Kursk, smacco per l’immagine della Grande Madre Russia o operazione militare velleitaria di Zelens’kyj

per Gian Franco Ferraris
Autore originale del testo: Mirko Musetti
Fonte: Limes

❝ Il 6 agosto 2024 le Forze armate dell’Ucraina hanno fatto irruzione nel territorio della Federazione Russa, penetrando fino a venti chilometri dal confine e occupando in breve tempo decine di insediamenti nell’oblast’ di Kursk. L’azione ha colto completamente alla sprovvista i vertici militari di Mosca, che non sono stati in grado di prevedere e osservare la concentrazione di truppe e mezzi militari nella confinante regione di Sumy. Dunque di organizzare una difesa e un eventuale contrattacco.

Lo smacco subìto è assai lacerante per l’immagine della Grande Madre Russia, che non combatteva sul proprio territorio dalla seconda guerra mondiale. Pur di non ammettere che un’altra fondamentale linea rossa è stata impunemente superata da Kiev e che il conflitto armato è ora in casa, il presidente russo Vladimir Putin ha etichettato il necessario invio di nuove truppe nella regione di Kursk come “operazione antiterrotismo”. Un modo forse per sottrarre il comando delle operazioni ai deludenti alti comandi militari di Chamovniki e assegarlo a uomini dell’Fsb (servizi segreti interni) a lui più vicini.

Entrando in territorio russo, gli uomini di Kiev hanno trovato soldati di leva impreparati al combattimento frontale e sguarniti del necessario equipaggiamento.
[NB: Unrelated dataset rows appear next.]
(* ===== verification/JitLogic.v ===== *)
(** * JitLogic: reasoning about emitted code

    The translator appends to the block it is in and to blocks it creates, so what a translator
    state describes stays a prefix of the finished function.  [grow] states this for the
    translator's steps, [evals] is the run of the rest of a block with enough fuel, and the rules
    of the second half step through emitted instructions. *)

From S2P Require Import Prelude Term Bytecode Interp Clif Jit.

(** ** Functions grow *)

Record ext (F G : IrFunc) : Prop := {
  ext_code b : body F b `prefix_of` body G b;
  ext_vals : ir_vals F <= ir_vals G;
  ext_blocks : ir_blocks F <= ir_blocks G;
  ext_funcs : ir_funcs F `prefix_of` ir_funcs G;
  ext_slots : ir_slots F `prefix_of` ir_slots G;
}.

#[export] Instance ext_preorder : PreOrder ext.
Proof.
  split.
  - intros F. by split.
  - intros F G H [] []. split; try lia; intros; etrans; eauto.
Qed.

Lemma prefix_lookupz {A} (l k : list A) i x : l `prefix_of` k -> lookupz l i = Some x -> lookupz k i = Some x.
Proof. intros [k' ->] Hx. rewrite lookupz_app_l; [done|]. apply lookupz_range in Hx. lia. Qed.

Lemma body_push i F b :
  body (push_inst i F) b = if decide (b = ir_cur F) then body F b ++ [i] else body F b.
Proof.
  unfold body at 1. cbn. case_decide as H; [subst; by rewrite lookup_insert_eq|by rewrite lookup_insert_ne].
Qed.

Lemma ext_push i F : ext F (push_inst i F).
Proof. split; cbn; try lia; [|done..]. intros b. rewrite body_push. case_decide; [by apply prefix_app_r|done]. Qed.

(** ** Translator states *)

Section states.
Context {X : Type}.
Implicit Types t : Tx X.

Definition hlp_import (pcrel : bool) (i : Z) : ExtFunc :=
  {| namespace := 0; index := i; nparams := helper_nargs i; has_ret := helper_has_ret i; colocated := pcrel |}.

(** An import names what it stands for, with its signature. *)
Inductive import_ok (m : Module_) (ar_of : Z -> Z) (pcrel : bool) (addrs : list Z) : ExtFunc -> Prop :=
| imp_helper h : import_ok m ar_of pcrel addrs (hlp_import pcrel (Helper.idx h))
| imp_sibling i g : lookupz (functions m) i = Some g -> import_ok m ar_of pcrel addrs (fn_import 1 i (arity g))
| imp_direct i a : (zlen addrs < 2 ^ 32 -> lookupz addrs i = Some a) -> import_ok m ar_of pcrel addrs (fn_import 2 i (ar_of a)).

Lemma import_ok_more m ar_of pcrel l k x : l `prefix_of` k -> import_ok m ar_of pcrel l x -> import_ok m ar_of pcrel k x.
Proof.
  intros Hp [h|i g Hg|i a Ha]; [constructor|by constructor|]. constructor. intros Hk. eapply prefix_lookupz; [done|]. apply Ha.
  apply prefix_length in Hp. unfold zlen in *. lia.
Qed.

(** What the caches and the numbering of a translator state mean; [ar_of] is the arity of the
    function published at an address. *)
Record wfT (m : Module_) (ar_of : Z -> Z) (pcrel : bool) t : Prop := {
  wf_helpers i r : tx_helpers t !! i = Some r -> lookupz (ir_funcs (tx_b t)) r = Some (hlp_import pcrel i);
  wf_siblings i r : tx_siblings t !! i = Some r ->
    exists g, lookupz (functions m) i = Some g /\ lookupz (ir_funcs (tx_b t)) r = Some (fn_import 1 i (arity g));
  wf_ext a r : tx_ext_funcs t !! a = Some r -> exists i,
    lookupz (ir_funcs (tx_b t)) r = Some (fn_import 2 i (ar_of a)) /\
    (zlen (tx_ext_addrs t) < 2 ^ 32 -> lookupz (tx_ext_addrs t) i = Some a);
  wf_imports : Forall (import_ok m ar_of pcrel (tx_ext_addrs t)) (ir_funcs (tx_b t));
  wf_fresh b : ir_blocks (tx_b t) <= b -> body (tx_b t) b = [];
  wf_cur : ir_cur (tx_b t) < ir_blocks (tx_b t);
}.

(** [t'] is reached from [t] by emitting into [t]'s block and into new blocks. *)
Record grow t t' : Prop := {
  grow_ext : ext (tx_b t) (tx_b t');
  grow_addrs : tx_ext_addrs t `prefix_of` tx_ext_addrs t';
  grow_regs : tx_regs t' = tx_regs t;
  grow_blocks : tx_blocks t' = tx_blocks t;
  grow_trap : tx_trap t' = tx_trap t;
  grow_flag : tx_in_block t' = tx_in_block t;
  grow_local b : b < ir_blocks (tx_b t) -> b <> ir_cur (tx_b t) -> body (tx_b t') b = body (tx_b t) b;
  grow_cur : ir_cur (tx_b t') = ir_cur (tx_b t) \/ ir_blocks (tx_b t) <= ir_cur (tx_b t');
}.

#[export] Instance grow_preorder : PreOrder grow.
Proof.
  split.
  - intros t. split; try done. by left.
  - intros t1 t2 t3 [E1 A1 R1 B1 T1 F1 L1 C1] [E2 A2 R2 B2 T2 F2 L2 C2].
    pose proof (ext_blocks _ _ E1). split; try congruence; [by etrans|by etrans| |].
    + intros b Hb Hc. rewrite L2; [by apply L1|lia|]. destruct C1; lia.
    + destruct C2 as [->|]; [done|right; lia].
Qed.
End states.

(** ** Every step of the translator grows its state *)

#[global] Typeclasses Opaque on_dec ins ins0 iconst create_block create_slot switch_to_block import_function ins_call
  use_reg def_reg fill helper ext_target sibling call_helper call_val call_unit expect_int retag_int atom_const
  spill_from spill use_args jump_target block_at poll_if_back ask_resolver
  mret mbind M_ret M_bind get gets modify unwrap ok_or fail_if collect throw panic.

Section grows.
Context {X : Type} (resolver : Z -> Z -> M X Empty_set (option ExtTarget)).
Context (m : Module_) (ar_of : Z -> Z) (atom_map : list Z) (pcrel : bool) (f : Function) (code_ptr : Z).
Abbreviation TM := (M (Tx X) JitError).
Abbreviation wf := (wfT (X:=X) m ar_of pcrel).

Definition keeps (t0 t : Tx X) : Prop := wf t /\ grow t0 t.

Class Grows {A} (c : TM A) : Prop := grows t a t' : wf t -> c t = (Ok a, t') -> keeps t t'.

Lemma keeps_refl t : wf t -> keeps t t.
Proof. by split. Qed.

Lemma keeps_trans t1 t2 t3 : keeps t1 t2 -> keeps t2 t3 -> keeps t1 t3.
Proof. intros [_ ?] [? ?]. split; [done|by etrans]. Qed.

#[export] Instance Grows_ret {A} (a : A) : Grows (mret a).
Proof. intros t b t' Hw H. minv. by apply keeps_refl. Qed.

#[export] Instance Grows_bind {A B} (c : TM A) (k : A -> TM B) : Grows c -> (forall a, Grows (k a)) -> Grows (c ≫= k).
Proof. intros Hc Hk t b t' Hw H. minv. eapply Hc in Hc0; [|done]. eapply keeps_trans; [done|]. eapply Hk; [apply Hc0|done]. Qed.

(** A step that does not change the state. *)
Lemma Grows_quiet {A} (c : TM A) : (forall t a t', c t = (Ok a, t') -> t' = t) -> Grows c.
Proof. intros H t a t' Hw Hc. apply H in Hc as ->. by apply keeps_refl. Qed.

#[export] Instance Grows_get : Grows get.
Proof. apply Grows_quiet. intros t a t' [=]. by subst. Qed.
#[export] Instance Grows_gets {A} (g : Tx X -> A) : Grows (gets g).
Proof. apply Grows_quiet. intros t a t' [=]. by subst. Qed.
#[export] Instance Grows_unwrap {A} (o : option A) : Grows (unwrap o).
Proof. apply Grows_quiet. intros t a t' H. destruct o; [|discriminate H]. by injection H. Qed.
#[export] Instance Grows_ok_or {A} (o : option A) e : Grows (ok_or o e).
Proof. apply Grows_quiet. intros t a t' H. destruct o; [|discriminate H]. by injection H. Qed.
#[export] Instance Grows_fail b e : Grows (fail_if b e).
Proof. apply Grows_quiet. intros t a t' H. destruct b; [discriminate H|]. by injection H. Qed.
#[export] Instance Grows_if {A} (b : bool) (c c' : TM A) : Grows c -> Grows c' -> Grows (if b then c else c').
Proof. by destruct b. Qed.

#[export] Instance Grows_collect {A} n (c : TM A) : Grows c -> Grows (collect n c).
Proof. intros Hc. induction n; cbn [collect]; apply _. Qed.

Lemma wf_set_pos p t : wf t -> wf (set_pos p t).
Proof. by intros []. Qed.

#[export] Instance Grows_on_dec {A} (d : M Z JitError A) : Grows (on_dec d).
Proof. intros t a t' Hw. unfold on_dec. destruct (d (tx_pc t)) as [r p]. intros [= -> <-]. split; [by destruct Hw|split; try done; by left]. Qed.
Per i veterani ucraini è stato fin da subito semplice avanzare nel buio grazie a visori notturni, mentre per i coscritti russi è apparso logico arrendersi o fuggire. D’altronde, non ha senso ingaggiare il combattimento contro un nemico invisibile in grado di osservare ogni mossa. Un duro colpo per Putin, che aveva promesso alla nazione di non coinvolgere in alcun modo i giovani chiamati alla leva nella cosiddetta “operazione militare speciale”. Le centinaia di prigionieri russi andranno ora a costituire ciò che il presidente dell’Ucraina Volodymyr Zelenky chiama apertamente “exchange fund” (fondo di scambio), ammettendo indirettamente di intravvedere all’orizzonte la possibilità di un negoziato con la Russia. La retorica della “sconfitta strategica” dell’invasore e della riconquista di tutti i territori perduti – Crimea compresa – sta gradualmente cedendo il passo alla più pragmatica idea di giungere al cessate-il-fuoco mediante un compromesso territoriale e uno scambio di prigionieri.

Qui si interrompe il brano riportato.